# WHAT TO PRODUCE
From the data below, return the exact lines starting at the line containing "posts = Return all -> post ∈ all ->" and ending at the line containing "exists (sort by_date", both included, and nothing else.

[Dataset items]
-=-=-=-=-
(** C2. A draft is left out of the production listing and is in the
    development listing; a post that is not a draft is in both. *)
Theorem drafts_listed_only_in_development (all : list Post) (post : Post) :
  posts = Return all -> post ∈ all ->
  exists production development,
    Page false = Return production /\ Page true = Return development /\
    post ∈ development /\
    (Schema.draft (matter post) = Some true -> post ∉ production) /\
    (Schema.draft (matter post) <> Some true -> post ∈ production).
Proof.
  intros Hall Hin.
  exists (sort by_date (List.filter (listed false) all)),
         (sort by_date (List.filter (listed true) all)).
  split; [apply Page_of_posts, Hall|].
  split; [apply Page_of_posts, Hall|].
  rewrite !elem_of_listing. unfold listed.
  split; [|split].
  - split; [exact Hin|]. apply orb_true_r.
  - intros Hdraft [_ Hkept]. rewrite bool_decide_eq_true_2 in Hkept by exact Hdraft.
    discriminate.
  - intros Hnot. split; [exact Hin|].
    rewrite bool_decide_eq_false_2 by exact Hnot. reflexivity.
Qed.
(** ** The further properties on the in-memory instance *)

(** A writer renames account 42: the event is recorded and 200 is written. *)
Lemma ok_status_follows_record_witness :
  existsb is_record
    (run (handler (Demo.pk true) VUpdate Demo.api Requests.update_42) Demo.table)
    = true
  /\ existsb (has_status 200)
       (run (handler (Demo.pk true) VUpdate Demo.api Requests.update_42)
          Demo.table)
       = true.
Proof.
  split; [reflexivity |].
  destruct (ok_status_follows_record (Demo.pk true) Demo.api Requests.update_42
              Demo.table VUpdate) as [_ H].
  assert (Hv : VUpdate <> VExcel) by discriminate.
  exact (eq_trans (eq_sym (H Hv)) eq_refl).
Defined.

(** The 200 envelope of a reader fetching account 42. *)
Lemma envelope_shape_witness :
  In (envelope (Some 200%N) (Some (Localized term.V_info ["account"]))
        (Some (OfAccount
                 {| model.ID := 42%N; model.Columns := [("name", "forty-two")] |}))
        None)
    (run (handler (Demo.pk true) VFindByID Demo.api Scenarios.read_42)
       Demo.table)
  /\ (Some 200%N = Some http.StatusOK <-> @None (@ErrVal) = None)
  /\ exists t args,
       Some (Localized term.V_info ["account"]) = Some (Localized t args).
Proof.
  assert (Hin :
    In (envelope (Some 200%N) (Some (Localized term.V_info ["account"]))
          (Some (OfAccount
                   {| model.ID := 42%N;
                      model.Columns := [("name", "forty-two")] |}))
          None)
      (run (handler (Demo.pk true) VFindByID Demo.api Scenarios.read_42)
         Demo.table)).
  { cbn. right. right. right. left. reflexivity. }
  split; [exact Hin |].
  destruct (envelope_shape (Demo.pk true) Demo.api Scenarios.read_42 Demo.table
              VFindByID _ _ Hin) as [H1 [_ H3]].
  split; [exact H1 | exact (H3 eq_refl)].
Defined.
-=-=-=-=-
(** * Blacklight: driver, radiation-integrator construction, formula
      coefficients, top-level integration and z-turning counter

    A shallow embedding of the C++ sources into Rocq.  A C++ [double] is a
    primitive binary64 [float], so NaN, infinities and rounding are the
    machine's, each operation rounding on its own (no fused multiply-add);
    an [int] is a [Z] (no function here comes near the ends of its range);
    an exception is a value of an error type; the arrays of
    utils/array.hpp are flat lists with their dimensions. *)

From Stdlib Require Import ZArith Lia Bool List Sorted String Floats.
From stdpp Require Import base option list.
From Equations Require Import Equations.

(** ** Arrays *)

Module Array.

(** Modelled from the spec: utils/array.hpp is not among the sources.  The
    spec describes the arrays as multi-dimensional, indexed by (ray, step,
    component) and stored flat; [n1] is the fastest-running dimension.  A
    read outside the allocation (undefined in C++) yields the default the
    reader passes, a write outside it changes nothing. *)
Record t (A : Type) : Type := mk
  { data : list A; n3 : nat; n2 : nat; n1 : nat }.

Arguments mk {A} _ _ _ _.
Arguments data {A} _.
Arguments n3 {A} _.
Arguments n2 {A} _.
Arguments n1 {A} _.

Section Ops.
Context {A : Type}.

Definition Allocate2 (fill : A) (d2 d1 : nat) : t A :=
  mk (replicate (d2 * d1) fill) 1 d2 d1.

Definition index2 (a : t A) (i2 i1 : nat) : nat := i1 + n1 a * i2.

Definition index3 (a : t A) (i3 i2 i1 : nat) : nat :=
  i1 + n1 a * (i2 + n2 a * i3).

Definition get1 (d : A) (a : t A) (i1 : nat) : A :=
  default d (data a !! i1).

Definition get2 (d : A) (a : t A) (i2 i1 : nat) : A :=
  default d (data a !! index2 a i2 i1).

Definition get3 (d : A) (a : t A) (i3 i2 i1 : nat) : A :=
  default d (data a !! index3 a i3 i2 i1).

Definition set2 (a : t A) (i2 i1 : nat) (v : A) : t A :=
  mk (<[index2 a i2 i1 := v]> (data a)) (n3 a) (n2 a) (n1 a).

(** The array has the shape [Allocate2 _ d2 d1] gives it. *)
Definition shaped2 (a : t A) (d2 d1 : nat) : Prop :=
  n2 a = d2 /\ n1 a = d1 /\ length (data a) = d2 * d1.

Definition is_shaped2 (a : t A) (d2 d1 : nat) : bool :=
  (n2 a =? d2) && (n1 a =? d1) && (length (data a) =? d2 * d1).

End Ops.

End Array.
-=-=-=-=-
# TASK RESPONSE
  posts = Return all -> post ∈ all ->
  exists production development,
    Page false = Return production /\ Page true = Return development /\
    post ∈ development /\
    (Schema.draft (matter post) = Some true -> post ∉ production) /\
    (Schema.draft (matter post) <> Some true -> post ∈ production).
Proof.
  intros Hall Hin.
  exists (sort by_date (List.filter (listed false) all)),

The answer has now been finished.